What you will do: Only one stretch of the data below should be repeated: the lines from the line containing "Lemma exit_run p" through the line containing "intros (Hnz &", inclusive, exactly as they are.

Information supplied:
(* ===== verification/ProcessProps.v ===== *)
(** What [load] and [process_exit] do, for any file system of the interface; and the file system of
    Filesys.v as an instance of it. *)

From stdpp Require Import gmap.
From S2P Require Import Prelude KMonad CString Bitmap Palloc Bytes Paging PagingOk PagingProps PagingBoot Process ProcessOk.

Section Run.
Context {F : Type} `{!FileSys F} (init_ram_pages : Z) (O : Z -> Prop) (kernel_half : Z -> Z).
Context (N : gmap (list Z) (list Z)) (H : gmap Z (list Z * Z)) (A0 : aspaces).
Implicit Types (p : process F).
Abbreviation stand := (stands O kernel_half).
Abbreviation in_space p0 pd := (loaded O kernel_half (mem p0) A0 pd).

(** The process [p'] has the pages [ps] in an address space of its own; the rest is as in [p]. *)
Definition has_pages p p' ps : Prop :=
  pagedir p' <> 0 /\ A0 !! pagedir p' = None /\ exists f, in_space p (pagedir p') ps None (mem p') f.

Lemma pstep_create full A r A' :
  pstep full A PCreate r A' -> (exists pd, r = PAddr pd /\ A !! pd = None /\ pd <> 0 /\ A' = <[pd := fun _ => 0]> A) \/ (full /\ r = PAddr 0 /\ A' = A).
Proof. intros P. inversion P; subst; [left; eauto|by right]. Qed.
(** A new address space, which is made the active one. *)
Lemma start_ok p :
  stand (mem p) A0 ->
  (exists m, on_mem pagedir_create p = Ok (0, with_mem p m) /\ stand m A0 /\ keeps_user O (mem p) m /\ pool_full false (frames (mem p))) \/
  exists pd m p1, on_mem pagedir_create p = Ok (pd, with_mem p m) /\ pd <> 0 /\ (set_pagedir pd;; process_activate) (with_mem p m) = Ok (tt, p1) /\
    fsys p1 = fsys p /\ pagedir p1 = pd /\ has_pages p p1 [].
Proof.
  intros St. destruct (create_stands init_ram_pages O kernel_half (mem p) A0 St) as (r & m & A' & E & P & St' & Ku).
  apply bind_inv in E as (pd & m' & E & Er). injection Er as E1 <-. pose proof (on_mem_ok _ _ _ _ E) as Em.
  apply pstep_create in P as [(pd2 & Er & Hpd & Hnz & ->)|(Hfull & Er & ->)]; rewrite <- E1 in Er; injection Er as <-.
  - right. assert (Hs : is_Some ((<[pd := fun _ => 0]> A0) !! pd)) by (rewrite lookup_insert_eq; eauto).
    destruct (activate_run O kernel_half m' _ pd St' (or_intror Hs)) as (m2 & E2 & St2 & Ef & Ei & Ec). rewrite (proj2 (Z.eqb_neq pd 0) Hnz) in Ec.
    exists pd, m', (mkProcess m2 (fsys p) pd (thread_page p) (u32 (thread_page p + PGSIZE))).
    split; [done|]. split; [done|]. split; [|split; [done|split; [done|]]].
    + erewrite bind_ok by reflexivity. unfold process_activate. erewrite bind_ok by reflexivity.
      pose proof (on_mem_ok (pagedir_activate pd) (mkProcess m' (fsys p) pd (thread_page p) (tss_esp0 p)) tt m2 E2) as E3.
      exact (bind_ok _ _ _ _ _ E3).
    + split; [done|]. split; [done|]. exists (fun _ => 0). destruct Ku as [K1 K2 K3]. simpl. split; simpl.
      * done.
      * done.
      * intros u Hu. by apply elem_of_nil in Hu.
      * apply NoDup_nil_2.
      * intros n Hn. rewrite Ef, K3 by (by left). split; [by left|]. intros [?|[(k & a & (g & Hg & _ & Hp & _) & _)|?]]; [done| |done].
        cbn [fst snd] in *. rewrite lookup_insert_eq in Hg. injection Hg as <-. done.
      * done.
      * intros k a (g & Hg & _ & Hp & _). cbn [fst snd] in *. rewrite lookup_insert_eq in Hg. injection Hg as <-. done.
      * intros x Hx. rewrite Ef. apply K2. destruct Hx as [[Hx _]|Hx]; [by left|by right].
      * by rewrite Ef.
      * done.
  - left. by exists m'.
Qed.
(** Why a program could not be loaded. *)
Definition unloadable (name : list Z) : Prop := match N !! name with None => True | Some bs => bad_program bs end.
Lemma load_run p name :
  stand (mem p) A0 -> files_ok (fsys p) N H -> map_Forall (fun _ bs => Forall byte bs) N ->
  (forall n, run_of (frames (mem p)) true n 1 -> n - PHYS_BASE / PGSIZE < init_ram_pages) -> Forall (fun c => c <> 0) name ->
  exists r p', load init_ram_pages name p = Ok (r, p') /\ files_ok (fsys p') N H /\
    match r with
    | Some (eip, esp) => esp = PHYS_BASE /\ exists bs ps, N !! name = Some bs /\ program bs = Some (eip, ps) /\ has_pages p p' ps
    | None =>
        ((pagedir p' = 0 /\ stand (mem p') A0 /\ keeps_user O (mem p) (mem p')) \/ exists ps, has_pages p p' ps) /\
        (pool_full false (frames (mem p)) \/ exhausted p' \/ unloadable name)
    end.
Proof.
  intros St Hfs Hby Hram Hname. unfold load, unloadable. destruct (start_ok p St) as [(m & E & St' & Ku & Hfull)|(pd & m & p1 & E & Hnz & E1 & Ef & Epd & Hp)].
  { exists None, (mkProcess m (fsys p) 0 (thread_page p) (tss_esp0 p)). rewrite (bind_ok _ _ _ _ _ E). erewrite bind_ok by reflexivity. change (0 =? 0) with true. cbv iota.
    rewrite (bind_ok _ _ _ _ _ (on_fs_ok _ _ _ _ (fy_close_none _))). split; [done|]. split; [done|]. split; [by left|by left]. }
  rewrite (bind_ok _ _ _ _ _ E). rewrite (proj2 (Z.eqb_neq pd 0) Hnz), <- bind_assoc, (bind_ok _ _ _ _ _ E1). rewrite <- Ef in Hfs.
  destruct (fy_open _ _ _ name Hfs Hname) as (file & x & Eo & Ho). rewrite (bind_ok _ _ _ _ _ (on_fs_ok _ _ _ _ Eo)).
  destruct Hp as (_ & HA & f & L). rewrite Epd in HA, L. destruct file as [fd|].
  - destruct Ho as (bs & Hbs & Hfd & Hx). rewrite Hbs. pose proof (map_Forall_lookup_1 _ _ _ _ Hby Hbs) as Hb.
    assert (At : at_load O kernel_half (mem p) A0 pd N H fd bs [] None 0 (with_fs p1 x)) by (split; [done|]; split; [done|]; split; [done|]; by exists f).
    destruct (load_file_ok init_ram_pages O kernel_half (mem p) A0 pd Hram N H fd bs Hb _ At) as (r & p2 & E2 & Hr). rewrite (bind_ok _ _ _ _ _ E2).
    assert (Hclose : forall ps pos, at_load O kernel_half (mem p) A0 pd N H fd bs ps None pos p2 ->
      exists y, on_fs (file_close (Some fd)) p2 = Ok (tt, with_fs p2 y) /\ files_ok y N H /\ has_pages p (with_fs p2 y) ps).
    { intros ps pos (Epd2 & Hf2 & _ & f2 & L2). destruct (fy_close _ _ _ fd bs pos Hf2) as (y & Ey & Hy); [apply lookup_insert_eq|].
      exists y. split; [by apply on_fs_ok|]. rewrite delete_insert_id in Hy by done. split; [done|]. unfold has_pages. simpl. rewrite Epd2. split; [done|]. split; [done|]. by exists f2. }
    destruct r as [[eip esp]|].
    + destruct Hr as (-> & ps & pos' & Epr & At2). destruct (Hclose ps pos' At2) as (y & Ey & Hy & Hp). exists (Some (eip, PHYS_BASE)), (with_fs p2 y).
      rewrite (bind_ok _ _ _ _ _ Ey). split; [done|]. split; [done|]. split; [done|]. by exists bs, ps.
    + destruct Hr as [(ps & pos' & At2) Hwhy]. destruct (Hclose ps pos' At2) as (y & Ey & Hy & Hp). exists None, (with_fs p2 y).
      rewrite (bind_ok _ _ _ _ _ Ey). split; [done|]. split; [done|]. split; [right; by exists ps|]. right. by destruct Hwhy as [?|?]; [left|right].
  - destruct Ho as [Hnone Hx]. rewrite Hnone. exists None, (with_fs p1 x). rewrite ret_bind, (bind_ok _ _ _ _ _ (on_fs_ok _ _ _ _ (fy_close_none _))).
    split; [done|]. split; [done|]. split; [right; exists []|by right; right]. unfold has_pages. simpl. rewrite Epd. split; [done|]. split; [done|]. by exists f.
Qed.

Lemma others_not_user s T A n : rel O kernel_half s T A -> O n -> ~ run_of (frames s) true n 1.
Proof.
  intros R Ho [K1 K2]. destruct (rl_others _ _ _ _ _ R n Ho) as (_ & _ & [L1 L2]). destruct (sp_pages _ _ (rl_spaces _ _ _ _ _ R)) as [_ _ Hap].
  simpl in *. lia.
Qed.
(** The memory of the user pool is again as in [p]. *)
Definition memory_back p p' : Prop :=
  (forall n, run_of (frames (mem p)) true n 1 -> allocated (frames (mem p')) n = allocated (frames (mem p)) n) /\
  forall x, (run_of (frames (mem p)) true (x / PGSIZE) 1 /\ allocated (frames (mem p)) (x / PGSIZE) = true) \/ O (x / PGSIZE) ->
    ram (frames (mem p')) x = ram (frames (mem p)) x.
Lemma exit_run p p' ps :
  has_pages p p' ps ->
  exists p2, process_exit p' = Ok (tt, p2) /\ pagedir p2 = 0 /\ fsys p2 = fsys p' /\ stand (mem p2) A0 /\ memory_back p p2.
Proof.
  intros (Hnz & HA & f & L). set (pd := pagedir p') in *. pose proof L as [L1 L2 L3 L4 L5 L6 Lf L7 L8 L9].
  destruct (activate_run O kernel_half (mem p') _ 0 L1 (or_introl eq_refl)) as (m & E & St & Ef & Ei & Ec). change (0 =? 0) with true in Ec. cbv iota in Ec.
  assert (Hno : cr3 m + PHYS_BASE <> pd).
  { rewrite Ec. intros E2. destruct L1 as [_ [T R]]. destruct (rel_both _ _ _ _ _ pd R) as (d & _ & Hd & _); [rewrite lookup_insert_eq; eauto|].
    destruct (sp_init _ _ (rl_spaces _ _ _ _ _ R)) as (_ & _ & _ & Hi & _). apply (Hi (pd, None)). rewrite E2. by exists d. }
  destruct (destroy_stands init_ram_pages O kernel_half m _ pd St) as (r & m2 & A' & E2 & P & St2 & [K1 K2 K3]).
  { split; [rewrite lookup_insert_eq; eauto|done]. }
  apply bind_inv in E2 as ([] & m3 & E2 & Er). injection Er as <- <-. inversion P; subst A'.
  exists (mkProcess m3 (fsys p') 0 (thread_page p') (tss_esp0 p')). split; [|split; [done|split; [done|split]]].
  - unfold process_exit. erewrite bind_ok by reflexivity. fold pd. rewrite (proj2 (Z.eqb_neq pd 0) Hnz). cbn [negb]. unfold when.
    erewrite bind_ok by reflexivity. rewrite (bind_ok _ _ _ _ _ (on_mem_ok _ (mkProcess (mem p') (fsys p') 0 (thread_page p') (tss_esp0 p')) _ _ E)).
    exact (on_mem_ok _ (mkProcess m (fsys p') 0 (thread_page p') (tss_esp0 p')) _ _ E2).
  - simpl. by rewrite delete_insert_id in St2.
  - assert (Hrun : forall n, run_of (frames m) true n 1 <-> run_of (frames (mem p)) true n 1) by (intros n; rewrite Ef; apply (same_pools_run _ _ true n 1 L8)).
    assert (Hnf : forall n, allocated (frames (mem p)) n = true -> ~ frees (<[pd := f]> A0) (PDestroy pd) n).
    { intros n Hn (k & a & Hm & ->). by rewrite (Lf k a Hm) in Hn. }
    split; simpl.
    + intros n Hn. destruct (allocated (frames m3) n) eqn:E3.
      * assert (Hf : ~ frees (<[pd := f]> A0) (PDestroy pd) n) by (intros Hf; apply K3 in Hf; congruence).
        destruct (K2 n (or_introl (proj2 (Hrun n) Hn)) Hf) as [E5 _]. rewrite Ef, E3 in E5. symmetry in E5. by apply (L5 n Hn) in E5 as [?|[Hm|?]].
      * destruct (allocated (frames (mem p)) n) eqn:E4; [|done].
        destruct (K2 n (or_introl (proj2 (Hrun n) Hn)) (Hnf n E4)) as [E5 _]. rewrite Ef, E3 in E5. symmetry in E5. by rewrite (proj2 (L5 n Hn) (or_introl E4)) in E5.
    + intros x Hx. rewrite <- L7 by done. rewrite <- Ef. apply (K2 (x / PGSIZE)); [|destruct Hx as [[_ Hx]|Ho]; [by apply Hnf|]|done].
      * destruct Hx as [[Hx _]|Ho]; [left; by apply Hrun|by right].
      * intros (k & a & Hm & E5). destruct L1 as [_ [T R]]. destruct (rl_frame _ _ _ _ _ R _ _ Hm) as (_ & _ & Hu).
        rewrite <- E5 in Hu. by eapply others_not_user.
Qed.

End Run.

Reply to the exercise:
Lemma exit_run p p' ps :
  has_pages p p' ps ->
  exists p2, process_exit p' = Ok (tt, p2) /\ pagedir p2 = 0 /\ fsys p2 = fsys p' /\ stand (mem p2) A0 /\ memory_back p p2.
Proof.
  intros (Hnz & HA & f & L). set (pd := pagedir p') in *. pose proof L as [L1 L2 L3 L4 L5 L6 Lf L7 L8 L9].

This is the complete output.